Your assignment ::
Everything in the data below is left aside except the lines from the one containing "[] => default" through the one containing "(** What an"; repeat those exactly.

Exercise data ::
(** * The GlowBlaster seed script, [scripts/seed_test_patterns.py]

    A shallow embedding of the script and the properties of its one
    loop: which requests leave the process, what is printed for each
    answer, and how the process ends.

    The script talks to three things it does not own: the command line
    (through [argparse]), the network (through [requests]) and the
    terminal (through [print]).  They are gathered in a [world]; the code
    is written in a state-and-exception monad [Py] over that world, so
    that [try: ... except Exception as e: ...] keeps its meaning, for
    what the network raises and for what a [print] raises. *)

From Stdlib Require Import List String Ascii ZArith Bool Lia.
From Stdlib Require Import DecimalString SpecFloat.
Import ListNotations.

Local Open Scope list_scope.
Local Open Scope string_scope.

(* ================================================================== *)
(** ** Python values *)

#[local] Set Warnings "-register-all".

(** What [resp.json()] can hand back, and what the script itself builds
    for [json=payload]: the images of JSON values under Python's decoder.
    A float is its IEEE 754 value (sign, mantissa, exponent).  A dict
    keeps its items in insertion order; the decoder never yields two
    items with one key, and [dict_get] reads the first one. *)
Inductive py_value : Type :=
| PyNone
| PyBool (b : bool)
| PyInt (z : Z)
| PyFloat (x : spec_float)
| PyStr (s : string)
| PyList (items : list py_value)
| PyDict (items : list (string * py_value)).

(** Truth value testing, as [if v:] does it. *)
Definition py_truthy (v : py_value) : bool :=
  match v with
  | PyNone => false
  | PyBool b => b
  | PyInt z => negb (Z.eqb z 0)
  | PyFloat x => match x with S754_zero _ => false | _ => true end
  | PyStr s => negb (String.eqb s "")
  | PyList items => match items with [] => false | _ :: _ => true end
  | PyDict items => match items with [] => false | _ :: _ => true end
  end.

(** [type(v).__name__]. *)
Definition py_type_name (v : py_value) : string :=
  match v with
  | PyNone => "NoneType"
  | PyBool _ => "bool"
  | PyInt _ => "int"
  | PyFloat _ => "float"
  | PyStr _ => "str"
  | PyList _ => "list"
  | PyDict _ => "dict"
  end.

(** Lookup in the items of a dict, with the default of [dict.get]. *)
Fixpoint dict_get (items : list (string * py_value)) (key : string)
    (default : py_value) : py_value :=
  match items with
  | [] => default
  | (k, v) :: rest =>
      if String.eqb k key then v else dict_get rest key default
  end.

Fixpoint dict_has (items : list (string * py_value)) (key : string) : bool :=
  match items with
  | [] => false
  | (k, _) :: rest => String.eqb k key || dict_has rest key
  end.

(** [str(n)] for an int. *)
Definition str_of_int (z : Z) : string := NilZero.string_of_int (Z.to_int z).

Definition join (sep : string) (parts : list string) : string :=
  String.concat sep parts.

Section Formatting.

(** [repr] of a str and of a float are builtins of the interpreter
    (quote selection and escapes; shortest round-trip digits).  The
    script only reaches them when the server puts a list or a dict
    under ["error"], or a float; they are taken as given. *)
Variable repr_str : string -> string.
Variable repr_float : spec_float -> string.

Fixpoint py_repr (v : py_value) : string :=
  match v with
  | PyNone => "None"
  | PyBool b => if b then "True" else "False"
  | PyInt z => str_of_int z
  | PyFloat x => repr_float x
  | PyStr s => repr_str s
  | PyList items =>
      "[" ++ join ", " (map py_repr items) ++ "]"
  | PyDict items =>
      "{" ++ join ", "
               (map (fun kv => repr_str (fst kv) ++ ": " ++ py_repr (snd kv))
                    items) ++ "}"
  end.

(** What an f-string replacement field [{v}] inserts: [format(v, "")],
    which is [str(v)]; only a str differs from its [repr]. *)
Definition py_format (v : py_value) : string :=
  match v with
  | PyStr s => s
  | _ => py_repr v
  end.

End Formatting.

Response for this exercise ::
  | [] => default
  | (k, v) :: rest =>
      if String.eqb k key then v else dict_get rest key default
  end.

Fixpoint dict_has (items : list (string * py_value)) (key : string) : bool :=
  match items with
  | [] => false
  | (k, _) :: rest => String.eqb k key || dict_has rest key
  end.

(** [str(n)] for an int. *)
Definition str_of_int (z : Z) : string := NilZero.string_of_int (Z.to_int z).

Definition join (sep : string) (parts : list string) : string :=
  String.concat sep parts.

Section Formatting.

(** [repr] of a str and of a float are builtins of the interpreter
    (quote selection and escapes; shortest round-trip digits).  The
    script only reaches them when the server puts a list or a dict
    under ["error"], or a float; they are taken as given. *)
Variable repr_str : string -> string.
Variable repr_float : spec_float -> string.

Fixpoint py_repr (v : py_value) : string :=
  match v with
  | PyNone => "None"
  | PyBool b => if b then "True" else "False"
  | PyInt z => str_of_int z
  | PyFloat x => repr_float x
  | PyStr s => repr_str s
  | PyList items =>
      "[" ++ join ", " (map py_repr items) ++ "]"
  | PyDict items =>
      "{" ++ join ", "
               (map (fun kv => repr_str (fst kv) ++ ": " ++ py_repr (snd kv))
                    items) ++ "}"
  end.

(** What an f-string replacement field [{v}] inserts: [format(v, "")],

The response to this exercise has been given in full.